An integrated, multidisciplinary study of the tectonic framework, sedimentation, and petroleum systems in the Sergipe–Alagoas Basin was carried out. The methodology was based on regional integration of geologic and geophysical data, particularly seismic reflection and potential field data (gravity and magnetics), results of exploratory drilling, paleontologic and paleoenvironmental analysis of the sedimentary succession, and geochemical data from oils and source rocks. The main topics addressed were the tectono-stratigraphic evolution of the sedimentary basins in northeastern Brazil, the crustal architecture of the Sergipe–Alagoas Basin, and the petroleum systems both onshore and offshore.

Results of this study indicate that major synrift troughs are located in the proximal regions and are characterized by negative Bouguer anomalies. The proximal grabens are controlled by comparatively small synthetic and antithetic normal faults, while major rift blocks are controlled by crustal faults that dip seaward. These master faults cut through most of the crust and detach onto lower crustal horizons or even the seismic Moho. Deep-water rift blocks were affected by regional erosional episodes.
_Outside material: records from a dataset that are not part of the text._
(* ===== verification/Packet.v ===== *)
(** * Packets and network buffers ([include/packet_defs.h], [tas/fast/network.h])

    The TCP packet a handler reads and rewrites in place.  Multi-byte numbers the code
    converts with [f_beui16]/[f_beui32] before it computes with them (EtherType, IP
    length, sequence numbers, window, flags) are kept in host order; addresses and
    ports, which the code only copies and compares, are kept as they are stored. *)
From S2P Require Import Prelude.

Module Packet.

Definition ETH_TYPE_IP : Z := 2048.
Definition ETH_TYPE_ARP : Z := 2054.
Definition IP_PROTO_TCP : Z := 6.
Definition IP_ECN_NONE : Z := 0.
Definition IP_ECN_ECT0 : Z := 2.
Definition IP_ECN_CE : Z := 3.
Definition TCP_FIN : Z := 1.
Definition TCP_SYN : Z := 2.
Definition TCP_RST : Z := 4.
Definition TCP_PSH : Z := 8.
Definition TCP_ACK : Z := 16.
Definition TCP_ECE : Z := 64.
Definition TCP_CWR : Z := 128.
Definition TCP_FLAGS : Z := 511.

(** Sizes of the packed structures. *)
Definition ETH_HDR_SIZE : Z := 14.
Definition IP_HDR_SIZE : Z := 20.
Definition TCP_HDR_SIZE : Z := 20.
Definition PKT_TCP_SIZE : Z := 54.

(** [struct pkt_tcp] with the bytes behind it: [p_body i] is the byte at offset
    [sizeof(struct pkt_tcp) + i]. *)
Record pkt_tcp : Type := mk_pkt {
  eth_dest : Z; eth_src : Z; eth_type : Z;
  ip_v : Z; ip_hl : Z; ip_tos : Z; ip_len : Z; ip_id : Z; ip_offset : Z; ip_ttl : Z;
  ip_proto : Z; ip_chksum : Z; ip_src : Z; ip_dest : Z;
  tcp_src : Z; tcp_dest : Z; tcp_seqno : Z; tcp_ackno : Z;
  tcp_hdrlen : Z; tcp_rsvd_flags : Z;
  tcp_wnd : Z; tcp_chksum : Z; tcp_urgp : Z;
  p_body : Z -> Z
}.
#[export] Instance eta_pkt : Eta pkt_tcp := fun r =>
  mk_pkt (eth_dest r) (eth_src r) (eth_type r) (ip_v r) (ip_hl r) (ip_tos r) (ip_len r) (ip_id r)
    (ip_offset r) (ip_ttl r) (ip_proto r) (ip_chksum r) (ip_src r) (ip_dest r) (tcp_src r)
    (tcp_dest r) (tcp_seqno r) (tcp_ackno r) (tcp_hdrlen r) (tcp_rsvd_flags r) (tcp_wnd r)
    (tcp_chksum r) (tcp_urgp r) (p_body r).

Definition TCPH_FLAGS (p : pkt_tcp) : Z := Z.land (tcp_rsvd_flags p) TCP_FLAGS.
Definition IPH_ECN (p : pkt_tcp) : Z := Z.land (ip_tos p) 3.

(** Bytes of a big-endian 32 bit number, and back. *)
Definition be32_byte (v i : Z) : Z := (v / 2 ^ (8 * (3 - i))) mod 256.
Definition be32 (b : Z -> Z) (off : Z) : Z :=
  b off * 16777216 + b (off + 1) * 65536 + b (off + 2) * 256 + b (off + 3).
Definition put_be32 (b : Z -> Z) (off v : Z) : Z -> Z := fun i =>
  if (off <=? i) && (i <? off + 4) then be32_byte v (i - off) else b i.

Lemma be32_put b off v : in32 v -> be32 (put_be32 b off v) off = v.
Proof.
  intros Hv. unfold be32, put_be32, be32_byte.
  rewrite !(proj2 (Z.leb_le _ _)), !(proj2 (Z.ltb_lt _ _)) by lia. cbn [andb].
  replace (off - off) with 0 by lia. replace (off + 1 - off) with 1 by lia.
  replace (off + 2 - off) with 2 by lia. replace (off + 3 - off) with 3 by lia.
  cbn [Z.sub Z.mul Z.pow Z.pow_pos Z.add Z.opp Pos.iter Z.pos_sub Pos.mul].
  change (2 ^ (8 * (3 - 0))) with 16777216. change (2 ^ (8 * (3 - 1))) with 65536.
  change (2 ^ (8 * (3 - 2))) with 256. change (2 ^ (8 * (3 - 3))) with 1.
  Z.div_mod_to_equations. lia.
Qed.

Lemma be32_put_other b off off' v : off + 4 <= off' \/ off' + 4 <= off ->
  be32 (put_be32 b off v) off' = be32 b off'.
Proof.
  intros H. unfold be32, put_be32.
  repeat match goal with |- context [(off <=? ?x) && (?x <? off + 4)] =>
    replace ((off <=? x) && (x <? off + 4)) with false by
      (symmetry; apply andb_false_iff; rewrite Z.leb_gt, Z.ltb_ge; lia) end.
  done.
Qed.

(** Network buffer: offset and length of the data, and the packet at the offset. *)
Record nbuf : Type := mk_nbuf { nb_off : Z; nb_len : Z; nb_pkt : pkt_tcp }.
#[export] Instance eta_nbuf : Eta nbuf := fun r => mk_nbuf (nb_off r) (nb_len r) (nb_pkt r).

Definition bswap16 (x : Z) : Z := Z.lor (Z.shiftl (Z.land x 255) 8) (Z.land (Z.shiftr x 8) 255).

(** [network_ip_phdr_xsum]. *)
Definition network_ip_phdr_xsum (src dst proto l3_paylen : Z) : Z :=
  let sum := u32 (Z.land src 65535 + Z.land (Z.shiftr src 16) 65535
    + Z.land dst 65535 + Z.land (Z.shiftr dst 16) 65535
    + Z.shiftl proto 8 + bswap16 l3_paylen) in
  let sum := u32 (Z.shiftr (Z.land sum 4294901760) 16 + Z.land sum 65535) in
  let sum := u32 (Z.shiftr (Z.land sum 4294901760) 16 + Z.land sum 65535) in
  u16 sum.

End Packet.
(* ===== verification/Rng.v ===== *)
(** * Pseudo random numbers ([tas/lib/utils/rng.c])

    A 48 bit linear congruential generator; the state is the seed. *)
From S2P Require Import Prelude.

Module Rng.

Definition a : Z := 25214903917. (* 0x5deece66d *)
Definition c : Z := 11.
Definition m : Z := 281474976710656. (* 2^48 *)

Definition utils_rng_init (seed : Z) : Z := Z.lxor seed a mod m.

(** Returns the number and the new state. *)
Definition utils_rng_gen32 (seed : Z) : Z * Z :=
  let next := u64 (a * seed + c) mod m in
  (u32 (Z.shiftr next 16), next).

(** The wrap-around of the 64 bit multiplication does not disturb the generator. *)
Lemma gen32_state seed : snd (utils_rng_gen32 seed) = (a * seed + c) mod m.
Proof.
  cbn. unfold u64, m. apply Z.mod_mod_divide. by exists 65536.
Qed.

Lemma gen32_range seed : in32 (fst (utils_rng_gen32 seed)).
Proof. apply u32_range. Qed.

End Rng.
(* ===== verification/QmanSpec.v ===== *)
(** * Specification of the queue manager

    The invariant of [Qman.qman_thread], with the abstract lists it represents, and
    the proofs that the operations of [Qman] keep it. *)
From S2P Require Import Prelude Chain Rng Qman.

Module QmanSpec.
Import Qman.

(** ** Wrapping time *)

Lemma rel_time_offset cur d : in32 cur -> -2147483648 < d < 2147483648 ->
  rel_time cur (u32 (cur + d)) = d.
Proof. intros Hc Hd. unfold rel_time. split_ifs; unwrap; Z.div_mod_to_equations; lia. Qed.

Lemma rel_time_range cur ts : in32 cur -> in32 ts ->
  -2147483648 <= rel_time cur ts <= 2147483648.
Proof. intros Hc Hd. unfold rel_time. split_ifs; unwrap; Z.div_mod_to_equations; lia. Qed.

Lemma rel_time_mod cur ts : in32 cur -> in32 ts -> u32 (cur + rel_time cur ts) = ts.
Proof. intros Hc Hd. unfold rel_time. split_ifs; unwrap; Z.div_mod_to_equations; lia. Qed.

(** Moving the reference time forward by [d] moves a later time closer by [d]. *)
Lemma rel_time_advance cur ts d : in32 cur -> in32 ts ->
  0 <= d <= rel_time cur ts -> rel_time cur ts < 2147483648 ->
  rel_time (u32 (cur + d)) ts = rel_time cur ts - d.
Proof.
  intros Hc Ht Hd Hlt. rewrite <-(rel_time_mod cur ts) at 1 by done.
  set (k := rel_time cur ts) in *.
  replace (u32 (cur + k)) with (u32 (u32 (cur + d) + (k - d))) by (rewrite u32_add_l; f_equal; lia).
  apply rel_time_offset; [apply u32_range|lia].
Qed.

(** [rel_time] is the signed distance of two wrapping 32 bit timestamps: it is
    congruent to their difference, lies within half the range, and is exact for any
    two times less than 2^31 ticks apart, however the counter has wrapped. *)
Theorem rel_time_exact cur ts :
  in32 cur -> in32 ts ->
  (-2147483648 <= rel_time cur ts <= 2147483648 /\ u32 (cur + rel_time cur ts) = ts) /\
  (forall d, -2147483648 < d < 2147483648 -> ts = u32 (cur + d) -> rel_time cur ts = d).
Proof.
  intros Hc Ht. split; [split; [by apply rel_time_range|by apply rel_time_mod]|].
  intros d Hd ->. by apply rel_time_offset.
Qed.

(** ** The invariant *)

Definition nxt (t : qman_thread) (l : nat) (i : Z) : Z := q_next_idxs (queues t i) l.
Definition key (t : qman_thread) (i : Z) : Z := rel_time (ts_virtual t) (q_next_ts (queues t i)).
Abbreviation qchain := (chain IDXLIST_INVAL).

(** Types and pacing: after sending [max_chunk] at its rate a queue waits for less
    than half the range of the clock. *)
Record queue_ok (q : queue) : Prop := {
  qo_ts : in32 (q_next_ts q);
  qo_rate : in32 (q_rate q);
  qo_avail : in32 (q_avail q);
  qo_chunk : in16 (q_max_chunk q);
  qo_paced : q_max_chunk q * 8000000 / q_rate q < 2147483648
}.

(** The level lists of the skip list: [Ls 0] holds every member in order of time,
    each level is a sublist of the one below. *)
Record skiplist (t : qman_thread) (Ls : nat -> list Z) : Prop := {
  sl_chain l : (l < QMAN_SKIPLIST_LEVELS)%nat -> qchain (nxt t l) (head_idx t l) (Ls l);
  sl_top l : (QMAN_SKIPLIST_LEVELS <= l)%nat -> Ls l = [];
  sl_sub l : Ls (S l) `sublist_of` Ls l;
  sl_nodup : NoDup (Ls 0%nat);
  sl_sorted : sorted_by (key t) (Ls 0%nat);
  sl_keys i : i ∈ Ls 0%nat -> 0 <= key t i < 2147483648
}.

Record nolimit (t : qman_thread) (NL : list Z) : Prop := {
  nl_chain : qchain (nxt t 0) (nolimit_head_idx t) NL;
  nl_tail : nolimit_tail_idx t = lastd IDXLIST_INVAL NL;
  nl_nodup : NoDup NL
}.

Definition flags_of (SL NL : list Z) (i : Z) : Z :=
  if decide (i ∈ SL) then FLAG_INSKIPLIST
  else if decide (i ∈ NL) then FLAG_INNOLIMITL else 0.

Record qinv (t : qman_thread) (Ls : nat -> list Z) (NL : list Z) : Prop := {
  qi_sl : skiplist t Ls;
  qi_nl : nolimit t NL;
  qi_disj i : i ∈ Ls 0%nat -> i ∈ NL -> False;
  qi_flags i : q_flags (queues t i) = flags_of (Ls 0%nat) NL i;
  qi_ok i : queue_ok (queues t i);
  qi_range i : i ∈ Ls 0%nat ++ NL -> 0 <= i < FLEXNIC_NUM_QMQUEUES;
  qi_virtual : in32 (ts_virtual t);
  qi_real : in32 (ts_real t)
}.

(** No lost wake-ups: a queue that has something to send is scheduled. *)
Definition scheduled (t : qman_thread) : Prop :=
  forall i, 0 < q_avail (queues t i) -> q_flags (queues t i) <> 0.

Lemma sl_sub0 t Ls l : skiplist t Ls -> Ls l `sublist_of` Ls 0%nat.
Proof.
  intros H. induction l as [|l IH]; [done|]. etransitivity; [by apply (sl_sub _ _ H)|done].
Qed.

Lemma sl_nodup_l t Ls l : skiplist t Ls -> NoDup (Ls l).
Proof. intros H. eapply sublist_NoDup; [by apply (sl_nodup _ _ H)|by eapply sl_sub0]. Qed.

Lemma sl_sorted_l t Ls l : skiplist t Ls -> sorted_by (key t) (Ls l).
Proof. intros H. eapply StronglySorted_sublist; [by eapply sl_sub0|by apply (sl_sorted _ _ H)]. Qed.

(** ** Searching the predecessors *)

Lemma scan_spec t l ts L : forall fuel pred idx,
  qchain (nxt t l) idx L -> sorted_by (key t) L -> (length L < fuel)%nat ->
  scan fuel t l ts pred idx =
    Done (lastd pred (below (key t) (rel_time (ts_virtual t) ts) L)).
Proof.
  induction L as [|x L IH]; intros [|fuel] pred idx Hc Hs Hf; cbn in Hf; try lia.
  - unfold chain in Hc. cbn in Hc. subst idx. done.
  - apply chain_cons in Hc as (-> & Hx & Hc). apply StronglySorted_inv in Hs as [Hs Hall].
    cbn [scan]. rewrite (proj2 (Z.eqb_neq _ _) Hx). cbn [negb andb].
    unfold timestamp_lessthaneq. fold (key t x). unfold below in *. rewrite filter_cons.
    case_decide as Hle.
    + rewrite (proj2 (Z.leb_le _ _) Hle). rewrite lastd_cons. apply IH; [done..|lia].
    + destruct (Z.leb_spec (key t x) (rel_time (ts_virtual t) ts)); [lia|].
      destruct (above_all (key t) (rel_time (ts_virtual t) ts) L) as [E _].
      { eapply Forall_impl; [exact Hall|cbn; lia]. }
      unfold below in E. by rewrite E.
Qed.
The transition to pure oceanic crust is marked by wedges of seaward-dipping reflectors and igneous plugs. Some possible salt diapirs are located near the crustal limit. The petroleum systems for this basin include good source rocks in the transitional (evaporitic) and rift-phase sequences. Hydrocarbon generation and migration was effective from Late Cretaceous time onward. Exploratory plays include structural traps associated with synrift and postrift structures, as well as stratigraphic traps associated with deep-water turbidites.